Definire storica l’azienda Amico&Co è dir poco. Si parla di oltre due secoli di attività: siamo nel 1799 quando il maestro costruttore Matteo Amico avvia le prime radici dell’impresa, a Loano. E oggi Amico&Co è arrivato a collocarsi tra i primi operatori a livello mondiale nel suo settore: nel 2014 era al terzo posto nel ranking mondiale del refit. E con l’ultima commessa, il progetto di ricostruzione del passenger yacht Queen Miri, presentato ieri nel cantiere genovese, al termine di 16 mesi di lavoro, migliorerà nel 2015 questa posizione. Nonostante un deficit di aree e di infrastrutture rispetto ai cinque principali concorrenti.

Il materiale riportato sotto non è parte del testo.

(** C10.  A well-formed Map, with or without repeated keys, decodes to
    a dictionary.  With the pairs decoded in pre-order (each key as the
    key step decodes it, each value as the decoder decodes its subtree),
    the dictionary holds every key once, in the order of first
    occurrence, bound to the value of its last occurrence. *)
Theorem map_duplicate_keys_last_wins (e : MMDB_entry_data_s)
    (pairs : list (MMDB_entry_data_s * tree)) (rest : cursor) :
  wf_tree (T_map e pairs) = true ->
  exists d : list (pystr * PyObject),
    decode (flatten (T_map e pairs) ++ rest) = Ok (PyDict d)
    /\ (forall kv, In kv pairs ->
          decode_key (fst kv) = Ok (key_of (fst kv))
          /\ forall rest',
              decode (flatten (snd kv) ++ rest') = Ok (value_of (snd kv)))
    /\ NoDup (map fst d)
    /\ map fst d = first_occurrences (map fst (decoded_pairs pairs))
    /\ (forall key,
          In key (map fst d) <-> In key (map fst (decoded_pairs pairs)))
    /\ (forall key,
          PyDict_GetItem d key = last_binding (decoded_pairs pairs) key).
Proof.
  intros Hwf. exists (fill [] (decoded_pairs pairs)).
  assert (Hkeys : map fst (fill [] (decoded_pairs pairs))
                  = first_occurrences (map fst (decoded_pairs pairs))).
  { rewrite keys_fill. cbn [map app]. apply forallb_filter_id.
    apply forallb_forall. reflexivity. }
  split; [| split; [| split; [| split; [| split]]]].
  - rewrite (decode_complete _ rest Hwf). cbn [value_of].
    change (fun d kv => PyDict_SetItem d (key_of (fst kv)) (value_of (snd kv)))
      with set_pair.
    rewrite fold_set_pair. reflexivity.
  - intros kv Hin. cbn [wf_tree] in Hwf.
    apply andb_true_iff in Hwf as [_ Hall].
    destruct (wf_pairs_inv pairs kv Hall Hin) as [Hk Hw]. split.
    + unfold key_of. destruct (decode_key (fst kv)); try discriminate Hk.
      reflexivity.
    + intros rest'. apply decode_complete, Hw.
  - apply NoDup_fill. constructor.
  - exact Hkeys.
  - intros key. rewrite Hkeys. apply In_first_occurrences.
  - intros key. rewrite GetItem_fill.
    destruct (last_binding (decoded_pairs pairs) key); reflexivity.
Qed.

Proprio a questo proposito, Amico&Co attende dall’Autorità Portuale e dal Comune di Genova conferme importanti sulla possibilità di espandere l’attività produttiva, avendo pronto un piano di investimenti di oltre 25 milioni di euro, che coinvolge anche società partner e che permetterebbe di continuare a competere nel mercato mondiale del settore del refit e dei servizi ai mega yacht. «Siamo pronti da più di un anno a partire con gli investimenti, che tra l’altro sono pienamente compatibili e funzionali alle attività e ai progetti di risistemazione delle aree a levante del cantiere, ci auguriamo che le amministrazioni proseguano e concludano velocemente tutti i passaggi per poter permettere l’inizio delle opere infrastrutturali previste dal nostro progetto» commenta Alberto Amico, presidente di Amico&Co. Una volta realizzato, il progetto contribuirà a rendere Genova un polo di eccellenza mondiale con ricadute economiche rilevanti sull’indotto industriale, dei servizi e del turismo. Dal 1996 a oggi Amico & Co ha messo in atto un ciclo di investimenti che totalizza oltre 34 milioni di euro.

Il cantiere dispone di una superficie di 30 mila metri quadrati, oltre a una serie di strutture e servizi che gli consentono di ospitare in contemporanea fino a 35 yacht, di qualsiasi dimensione, offrendo per ogni fase di lavoro la sistemazione più adatta in acqua, a terra o al coperto, in condizioni ambientali controllate, con il supporto di officine specializzate all’interno dell’area del cantiere.

Oltre ai reparti dedicati alla movimentazione, logistica, officina elettrica e storage, che comprendono un numero di addetti variabile tra le 60 e le 90 unità, il cantiere dispone anche di un reparto di falegnameria e carpenteria in legno, di verniciatura, con due squadre specializzate, di meccanica, con 15 persone al lavoro, a cui si aggiungono un reparto di carpenteria meccanica e uno di progettazione e design.

Amico& Co ha un occhio puntato anche all’ambiente: dal 2002 è in possesso della certificazione ambientale ISO 14001, oltre a essersi dotato di impianti per l’abbattimento delle emissioni in atmosfera e per la depurazione delle acque.

Aderente a Nautica Italiana, il cantiere dispone di un pool di aziende collegate che contribuiscono a generare efficienza e ad ampliare la gamma dei servizi offerti: si tratta di Cantiere Amico Loano, Luigi Amico, Amico Servizi. A ciò si aggiunge un network di almeno 250 fornitori ai quali solo nel 2014 il cantiere ha affidato commesse per un valore di 8,5 milioni di euro.